A Literature Review of Possible Barriers and Knowledge Gaps of General Practitioners in Implementing Advance Care Planning in Ireland: Experience from Other Countries
Keywords:General Practitioners, General practice, Advance care planning, Advance care, End of life care, Terminal care
Background: An Advance Care Plan (ACP) is a decision-making process concerning end-of-life care that embodies a patient’s values and preferences, for a time when patients are unable to make such choices on their own. ACPs have been employed into medical practices worldwide; however, they remain largely uncompleted by general practitioners (GPs), regardless of their benefits to patients and their families with respect to end of life (EOL) care. Furthermore, ACPs will soon be implemented into clinician practices across Ireland, as part of the Assisted Decision Making (Capacity) Act 2015. This review aims to explore the literature to examine challenges GPs may face in employing ACPs into clinical practice.
Methods: An electronic search was performed through three databases: PubMed, MEDLINE, and CINAHL Plus, through which a total of eleven studies met the selection criteria. Additionally, three studies were provided by experts in the field. Thus, a total of fourteen studies were condensed and critically appraised through CASP (Critical Appraisal Skills Program), which concluded that the quality of the studies was high.

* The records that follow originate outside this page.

(* ===== verification/RedBlackTreeRemove.v ===== *)
(** * Removal from the tree

    A node with at most one child is replaced by the child; a node with two
    children by the next node, which is taken out of its place first.  Both
    leave a tree in which the removed color may be missing at one place
    ([removed]); the loop of [removeFixup] then restores the balance. *)

From S2P Require Import Prelude Storage RedBlackTree RedBlackTreeShape RedBlackTreeBalance RedBlackTreeWalks RedBlackTreeInsert.
From stdpp Require Import base list gmap numbers option sets.
#[local] Open Scope Z_scope.

Section variant.
Context `{LL : LeafLinked}.

(** ** A child takes the place of its parent *)

Definition spliced (y : tree) (k : list frame) (s : RedBlackTree) : RedBlackTree :=
  set_Subtree (side k) (parent k) (root y) (set_Parent (root y) (parent k) s).

Lemma zip_spliced X s d c p y k : zipper X s (node d c E p y) k → zipper (p :: X) (spliced y k s) y k.
Proof.
  intros Hz. pose proof (nodup_plug _ _ (z_nodup _ _ _ _ Hz)) as (Hn & Hk & Hd).
  apply nodup_node in Hn as (_ & Hny & _ & Hpy & _). setoid_rewrite elem_nodes_node in Hd.
  destruct Hz as [Hr Hc Hn Hb Hu]. apply rep_node in Hr as (_ & _ & _ & _ & _ & Hr).
  assert (∀ g, g ∈ nodes y → parent k ≠ LNode g) as Hkg.
  { intros g Hg Heq%parent_elem. apply (Hd g); auto. }
  split.
  - apply (rep_reparent s _ (LNode p)); [done| | |done].
    + intros g Hg Hne. specialize (Hkg g Hg). unfold spliced. fields_solve.
    + intros Hne. destruct y as [|cy ly g ry]; [done|]. specialize (Hkg g ltac:(simpl; set_solver)).
      unfold spliced. simpl in *. fields_solve.
  - apply (rep_ctx_replace s _ _ (LNode p)); [done| | | |by rewrite <- (root_node d c E p y)].
    + intros g Hg Hne. assert (root y ≠ LNode g) by (intros Heq%root_elem; by apply (Hd g); auto).
      unfold spliced. fields_solve.
    + intros Hne. destruct (parent_ctx k Hne) as (g & Hg & Hin). pose proof (other_ne (side k)).
      assert (root y ≠ LNode g) by (intros Heq%root_elem; by apply (Hd g); auto).
      unfold spliced. rewrite Hg in *. fields_solve.
    + unfold spliced. fields_solve.
  - apply nodup_plug_intro; [done..|]. auto.
  - unfold spliced. destruct k as [|f k]; simpl; fields_solve.
  - intros g Hg Hx. rewrite elem_plug in Hg. rewrite elem_of_cons in Hx. rewrite <- (Hu g).
    + assert (parent k ≠ LNode g) by (intros Heq%parent_elem; tauto). unfold spliced. fields_solve.
    + rewrite elem_plug, elem_nodes_node. simpl. set_solver.
    + tauto.
Qed.

(** ** A node takes the place of another one *)

Definition replaced (c c' : RedBlackTreeNodeColorType) (l : tree) (p q : ptr) (r : tree) (k : list frame) (s : RedBlackTree) :
    RedBlackTree :=
  set_Subtree (side k) (parent k) (LNode q) (set_Color (LNode p) c' (set_Color (LNode q) c
    (set_Parent (root r) (LNode q) (set_Parent (root l) (LNode q)
      (set_Subtree Right (LNode q) (root r) (set_Subtree Left (LNode q) (root l)
        (set_Parent (LNode q) (parent k) s))))))).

Conclusion: Through this review, knowledge gaps and barriers for GPs regarding ACPs were identified. Barriers for implementing ACPs into practice were categorized into three major themes: barriers for the GPs, barriers in the healthcare system, and barriers regarding the patient. These included insufficient time, complexity of the ACP documents themselves, uncertainty of the disease prognosis, and the ultimate fear of inducing anxiety and loss of hope in patients.